> _Exercise_
Below is some data. Retype exactly the lines starting at the one with "step_dial op res" and ending at the one with "(** What a step of".

Stored data
--------

Definition dial_op_round (op : dial_op) : Z :=
  match op with DialOpNewRound r | DialOpClose r | DialOpBuckets r => r | DialOpAdd a => da_Round a end.

(** What a step does to the lock. [true] is the conversation service. [Fails]: a [Close]
    that found its round open returned an error. *)
Inductive label :=
| Acquire (k : bool) (r : Z)
| Release (k : bool) (r : Z)
| Fails (k : bool) (r : Z)
| Other.

(** The second half of a [Close] that has given the lock back. *)
Inductive closing_call :=
| ClosingConvo (r : Z) (p : Shuffler * list bytes * ConvoRound)
| ClosingDial (r : Z) (incoming : list bytes).

Definition closing_key (c : closing_call) : bool * Z :=
  match c with ClosingConvo r _ => (true, r) | ClosingDial r _ => (false, r) end.

Section Calls.
Context {C R : Type} `{HF : Fuel, HR : Reader R, HB : Box, HK : !KeyGen R, HE : FloatEnv,
  HC : ConvoRemote C, HD : DialRemote C}.

(** A call of the dialing service; the results are only told apart by success. *)
Definition dial_serve (op : dial_op) : GoM (dstate C R) (result unit) :=
  match op with
  | DialOpNewRound r => Dial_NewRound r
  | DialOpAdd a => Dial_Add a
  | DialOpClose r => Dial_Close r
  | DialOpBuckets r => (let! b := Dial_Buckets r in on_ok b (fun e => e) (fun _ => gret (Ok tt)))%go
  end.

(** [Close] of the dialing service on a server that is not the last, up to
    [srv.Idle.Unlock()], and the rest. *)
Definition dial_close_begin (Round : Z) : GoM (dstate C R) (result (list bytes)) :=
  (let! round := dial_getRound Round dialRoundOpen in
   on_ok round (fun e => e) (fun round =>
   let! round := glift (dial_filterIncoming round) in
   let incoming := dr_incoming round ++ dr_noise round in
   let! shuffler := d_on_rand (NewShuffler fuel (zlen incoming)) in
   let! incoming := glift (Shuffle shuffler incoming) in
   d_put_round Round (mkDialRound (dr_status round) incoming (dr_noise round)) ;;;
   let! err := d_on_client (NewDialRound Round) in
   on_ok err (fun e => "NewDialRound: " +:+ e) (fun _ =>
   d_Idle_Unlock ;;;
   gret (Ok incoming))))%go.

Definition dial_close_end (Round : Z) (incoming : list bytes) : GoM (dstate C R) (result unit) :=
  (let! err := d_on_client (RunDialRound Round incoming) in
   on_ok err (fun e => "RunDialRound: " +:+ e) (fun _ =>
   d_put_round Round (mkDialRound dialRoundClosed [] []) ;;;
   gret (Ok tt)))%go.

Lemma dial_close_split Round srv g : ds_LastServer srv = false ->
  Dial_Close Round (srv, g) = (let! x := dial_close_begin Round in on_ok x (fun e => e) (dial_close_end Round))%go (srv, g).
Proof.
  intros Hl. unfold Dial_Close, dial_close_begin, dial_close_end. unfold gbind.
  destruct (dial_getRound Round dialRoundOpen (srv, g)) as [[[rd|e] s0]| | |] eqn:Hg; [|done..].
  assert (s0 = (srv, g)) as ->.
  { unfold dial_getRound, d_get_srv, gbind in Hg. cbn in Hg. destruct (ds_rounds srv !! Round); [|done].
    case_decide; [|done]. by injection Hg as _ <-. }
  cbn [on_ok]. unfold gbind, d_on_rand, gzoom. cbn [fst snd]. destruct (dial_filterIncoming rd) as [rd1| | |]; [|done..].
  cbn [glift]. destruct (NewShuffler _ _ _) as [[sh g1]| | |]; [|done..]. cbn [fst snd].
  destruct (Shuffle sh _) as [inc| | |]; [|done..]. cbn [glift]. unfold d_put_round, d_put_srv, d_get_srv. cbn [fst snd].
  change (ds_LastServer (ds_set_rounds _ _)) with (ds_LastServer srv). rewrite Hl.
  destruct (d_on_client _ _) as [[[[]|e] s5]| | |]; [|done..]. cbn [on_ok].
  by destruct (d_Idle_Unlock s5) as [[[] s6]| | |].
Qed.

Definition dial_open_at (srv : DialService C) (r : Z) : Prop := dial_status_at srv r = Some dialRoundOpen.

(** ** Steps *)

Definition convo_label (op : convo_op) (res : result (list bytes)) : label :=
  match op, res with
  | OpNewRound r, _ => Acquire true r
  | OpClose r, Ok _ => Release true r
  | _, _ => Other
  end.
Definition dial_label (op : dial_op) (res : result unit) : label :=
  match op, res with
  | DialOpNewRound r, _ => Acquire false r
  | DialOpClose r, Ok _ => Release false r
  | _, _ => Other
  end.
Definition begin_label {A} (k : bool) (r : Z) (found : bool) (x : result A) : label :=
  match x with Ok _ => Release k r | Err _ => if found then Fails k r else Other end.
Definition end_label (k : bool) (r : Z) (res : result unit) : label :=
  match res with Ok _ => Other | Err _ => Fails k r end.

(** A process and the second halves that are still to run. *)
Definition mstate : Type := mix C R * list closing_call.

(** A call that returns, or a half of a [Close]. No call is for a round of which a
    [Close] is between its halves. *)
Inductive mix_step : label -> mstate -> mstate -> Prop :=
| step_convo op res m m' cl :
    (true, op_round op) ∉ closing_key <$> cl ->
    (forall r, op = OpClose r -> cs_LastServer (mx_convo m) = true) ->
    on_convo (serve op) m = Ret (res, m') ->
    mix_step (convo_label op res) (m, cl) (m', cl)
| step_convo_begin r x m m' cl :
    (true, r) ∉ closing_key <$> cl -> cs_LastServer (mx_convo m) = false ->
    on_convo (close_begin r) m = Ret (x, m') ->
    mix_step (begin_label true r (bool_decide (status_at (mx_convo m) r = Some convoRoundOpen)) x) (m, cl)
      (m', match x with Ok p => ClosingConvo r p :: cl | Err _ => cl end)
| step_convo_end r p res m m' cl1 cl2 :
    on_convo (close_end r p) m = Ret (res, m') ->
    mix_step (end_label true r res) (m, cl1 ++ ClosingConvo r p :: cl2) (m', cl1 ++ cl2)
| step_dial op res m m' cl :
    (false, dial_op_round op) ∉ closing_key <$> cl ->
    (forall r, op = DialOpClose r -> ds_LastServer (mx_dial m) = true) ->
    on_dial (dial_serve op) m = Ret (res, m') ->
    mix_step (dial_label op res) (m, cl) (m', cl)
| step_dial_begin r x m m' cl :
    (false, r) ∉ closing_key <$> cl -> ds_LastServer (mx_dial m) = false ->
    on_dial (dial_close_begin r) m = Ret (x, m') ->
    mix_step (begin_label false r (bool_decide (dial_status_at (mx_dial m) r = Some dialRoundOpen)) x) (m, cl)
      (m', match x with Ok inc => ClosingDial r inc :: cl | Err _ => cl end)
| step_dial_end r inc res m m' cl1 cl2 :
    on_dial (dial_close_end r inc) m = Ret (res, m') ->
    mix_step (end_label false r res) (m, cl1 ++ ClosingDial r inc :: cl2) (m', cl1 ++ cl2).

Inductive mix_steps : list label -> mstate -> mstate -> Prop :=
| steps_nil s : mix_steps [] s s
| steps_cons l ls s1 s2 s3 : mix_step l s1 s2 -> mix_steps ls s2 s3 -> mix_steps (l :: ls) s1 s3.

(** ** What is claimed *)

(** The lock after these steps, if they take it when it is free and give it back when it
    is held. *)
Fixpoint lock_run (held : bool) (ls : list label) : option bool :=
  match ls with
  | [] => Some held
  | Acquire _ _ :: ls' => if held then None else lock_run true ls'
  | Release _ _ :: ls' => if held then lock_run false ls' else None
  | _ :: ls' => lock_run held ls'
  end.

(** The rounds that collect messages, of both services: those that are new or open and of
    which no [Close] has given back the lock. *)
Definition collecting (s : mstate) (k : bool) (r : Z) : Prop :=
  (if k then pending_at (mx_convo s.1) r else dial_open_at (mx_dial s.1) r) /\ (k, r) ∉ closing_key <$> s.2.

Definition no_failure (l : label) : Prop := match l with Fails _ _ => False | _ => True end.

(** What a step of service [k] does to the lock and to its collecting rounds. *)
Definition effect (k : bool) (l : label) (idle : bool) (Q : Z -> Prop) (idle' : bool) (Q' : Z -> Prop) : Prop :=
  match l with
  | Acquire k' r => k' = k /\ idle = false /\ idle' = true /\ forall r', Q' r' -> r' = r \/ Q r'
  | Release k' r => k' = k /\ idle = true /\ idle' = false /\ Q r /\ forall r', Q' r' -> Q r' /\ r' <> r
  | Fails _ _ => idle' = idle
  | Other => idle' = idle /\ forall r', Q' r' -> Q r'
  end.

(** ** The conversation service *)

Lemma pending_elsewhere r0 r (srv srv' : ConvoService C) :
  r <> r0 -> cs_rounds srv' !! r = cs_rounds srv !! r -> pending_at srv' r -> pending_at srv r.
Proof. intros _ Hr. unfold pending_at, status_at. by rewrite Hr. Qed.

Lemma pending_stored r rd rd' srv r' : pending (cr_status rd) -> cs_rounds srv !! r = Some rd ->
  pending_at (with_round r rd' srv : ConvoService C) r' -> pending_at srv r'.
Proof.
  intros Hp Hr Hr'. destruct (decide (r' = r)) as [->|Hne]; [by eapply pending_at_of|].
  eapply (pending_elsewhere r); [done| |exact Hr']. cbn. by rewrite lookup_insert_ne.
Qed.

(** [Close] of the last server. *)
Lemma Close_last_cases r srv (g : R) res srv' g' : cs_LastServer srv = true -> Close r (srv, g) = Ret (res, (srv', g')) ->
  (exists e, res = Err e /\ srv' = srv) \/
  (res = Ok tt /\ cs_Idle srv = true /\ cs_Idle srv' = false /\ pending_at srv r /\ ~ pending_at srv' r /\
   forall r', r' <> r -> cs_rounds srv' !! r' = cs_rounds srv !! r').
Proof.
  intros Hlast H. pose proof H as Hc.
  apply Close_ret in H as [(e & _ & -> & [= -> _])|(rd & rd1 & Hr & Hs & Hf & [_ Hsame] & Hor)]; [left; by eexists|right].
  destruct Hor as [(e & -> & _)|(rd' & -> & Hi & Hi' & Hl & _ & Hst & _)].
  - exfalso. unfold Close, getRound, get_srv, gbind in Hc. cbn [fst] in Hc. rewrite Hr in Hc.
    destruct (decide (cr_status rd = convoRoundOpen)); [|done]. cbn [on_ok gret] in Hc. rewrite Hf in Hc. cbn [glift] in Hc.
    unfold put_round, put_srv in Hc. cbn [fst snd] in Hc. change (cs_LastServer (set_rounds _ srv)) with (cs_LastServer srv) in Hc.
    rewrite Hlast in Hc. apply close_last_ret in Hc as (_ & [=] & _).
  - cbn [fst] in *. split_and!; [done|done|done|apply (pending_at_of _ _ _ Hr); rewrite Hs; by right| |done].
    intros (st & Hs' & [->| ->]); rewrite (status_of _ _ _ Hl), Hst in Hs'; discriminate.
Qed.

Lemma convo_effect op srv (g : R) res srv' g' (out : Z -> Prop) :
  serve op (srv, g) = Ret (res, (srv', g')) -> (forall r, op = OpClose r -> cs_LastServer srv = true) -> ~ out (op_round op) ->
  effect true (convo_label op res) (cs_Idle srv) (fun r => pending_at srv r /\ ~ out r)
    (cs_Idle srv') (fun r => pending_at srv' r /\ ~ out r).
Proof.
  intros H Hlast Hout. destruct op as [r|a|a|r|a|r]; cbn [serve op_round] in *;
    try (apply forget_ret in H as [(u & H & ->)|(e & H & ->)]); cbn [convo_label effect].
  - apply NewRound_ret in H as (Hid & [(rd & Hr & [=] & _)|(Hn & _ & rd & g1 & Hf & [= -> _])]).
    split_and!; [done..|]. intros r' [Hr' Ho]. destruct (decide (r' = r)) as [->|Hne]; [by left|right]. split; [|done].
    eapply (pending_elsewhere r); [done| |exact Hr']. cbn. by rewrite lookup_insert_ne.
  - apply NewRound_ret in H as (Hid & [(rd & Hr & _ & [= -> _])|(Hn & [=] & _)]). split_and!; [done..|]. by right.
  - apply Open_ret in H as [(e & _ & [=] & _)|(rd & Hr & Hs & Hn & _ & [= -> _])]. split; [done|]. intros r' [Hr' Ho].
    split; [|done]. eapply pending_stored; [|exact Hr|exact Hr']. rewrite Hs. by left.
  - by apply Open_ret in H as [(e' & _ & _ & [= -> _])|(rd & _ & _ & _ & [=] & _)].
  - apply Add_ret in H as [(e & _ & [=] & _)|(rd & Hr & Hs & [(_ & _ & [=])|(sl & Hf & _ & [= -> _])])].
    split; [done|]. intros r' [Hr' Ho]. split; [|done]. eapply pending_stored; [|exact Hr|exact Hr']. rewrite Hs. by right.
  - by apply Add_ret in H as [(e' & _ & _ & [= -> _])|(rd & _ & _ & [(_ & [= -> _] & _)|(sl & _ & [=] & _)])].
  - apply Close_last_cases in H as [(e & [=] & _)|(_ & Hi & Hi' & Hp & Hnp & Hsame)]; [|by eapply Hlast].
    split_and!; [done..|]. intros r' [Hr' Ho]. destruct (decide (r' = r)) as [->|Hne]; [done|]. split; [|done].
    split; [|done]. eapply (pending_elsewhere r); [done|by apply Hsame|done].
  - apply Close_last_cases in H as [(e' & _ & ->)|([=] & _)]; [done|by eapply Hlast].
  - apply Get_ret in H as (Hsrv & _). cbn in Hsrv. by subst.
  - injection H as _ <- _. split; [done|]. intros r' [(st & Hs & Hp) Ho]. split; [|done]. unfold status_at in Hs. cbn in Hs.
    destruct (decide (r' = r)) as [->|Hne]; [by rewrite lookup_delete_eq in Hs|]. rewrite lookup_delete_ne in Hs by done.
    by exists st.
  - done.
Qed.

--------

> _Answer for this exercise_
| step_dial op res m m' cl :
    (false, dial_op_round op) ∉ closing_key <$> cl ->
    (forall r, op = DialOpClose r -> ds_LastServer (mx_dial m) = true) ->
    on_dial (dial_serve op) m = Ret (res, m') ->
    mix_step (dial_label op res) (m, cl) (m', cl)
| step_dial_begin r x m m' cl :
    (false, r) ∉ closing_key <$> cl -> ds_LastServer (mx_dial m) = false ->
    on_dial (dial_close_begin r) m = Ret (x, m') ->
    mix_step (begin_label false r (bool_decide (dial_status_at (mx_dial m) r = Some dialRoundOpen)) x) (m, cl)
      (m', match x with Ok inc => ClosingDial r inc :: cl | Err _ => cl end)
| step_dial_end r inc res m m' cl1 cl2 :
    on_dial (dial_close_end r inc) m = Ret (res, m') ->
    mix_step (end_label false r res) (m, cl1 ++ ClosingDial r inc :: cl2) (m', cl1 ++ cl2).

Inductive mix_steps : list label -> mstate -> mstate -> Prop :=
| steps_nil s : mix_steps [] s s
| steps_cons l ls s1 s2 s3 : mix_step l s1 s2 -> mix_steps ls s2 s3 -> mix_steps (l :: ls) s1 s3.

(** ** What is claimed *)

(** The lock after these steps, if they take it when it is free and give it back when it
    is held. *)
Fixpoint lock_run (held : bool) (ls : list label) : option bool :=
  match ls with
  | [] => Some held
  | Acquire _ _ :: ls' => if held then None else lock_run true ls'
  | Release _ _ :: ls' => if held then lock_run false ls' else None
  | _ :: ls' => lock_run held ls'
  end.

(** The rounds that collect messages, of both services: those that are new or open and of
    which no [Close] has given back the lock. *)
Definition collecting (s : mstate) (k : bool) (r : Z) : Prop :=
  (if k then pending_at (mx_convo s.1) r else dial_open_at (mx_dial s.1) r) /\ (k, r) ∉ closing_key <$> s.2.

Definition no_failure (l : label) : Prop := match l with Fails _ _ => False | _ => True end.

(** What a step of service [k] does to the lock and to its collecting rounds. *)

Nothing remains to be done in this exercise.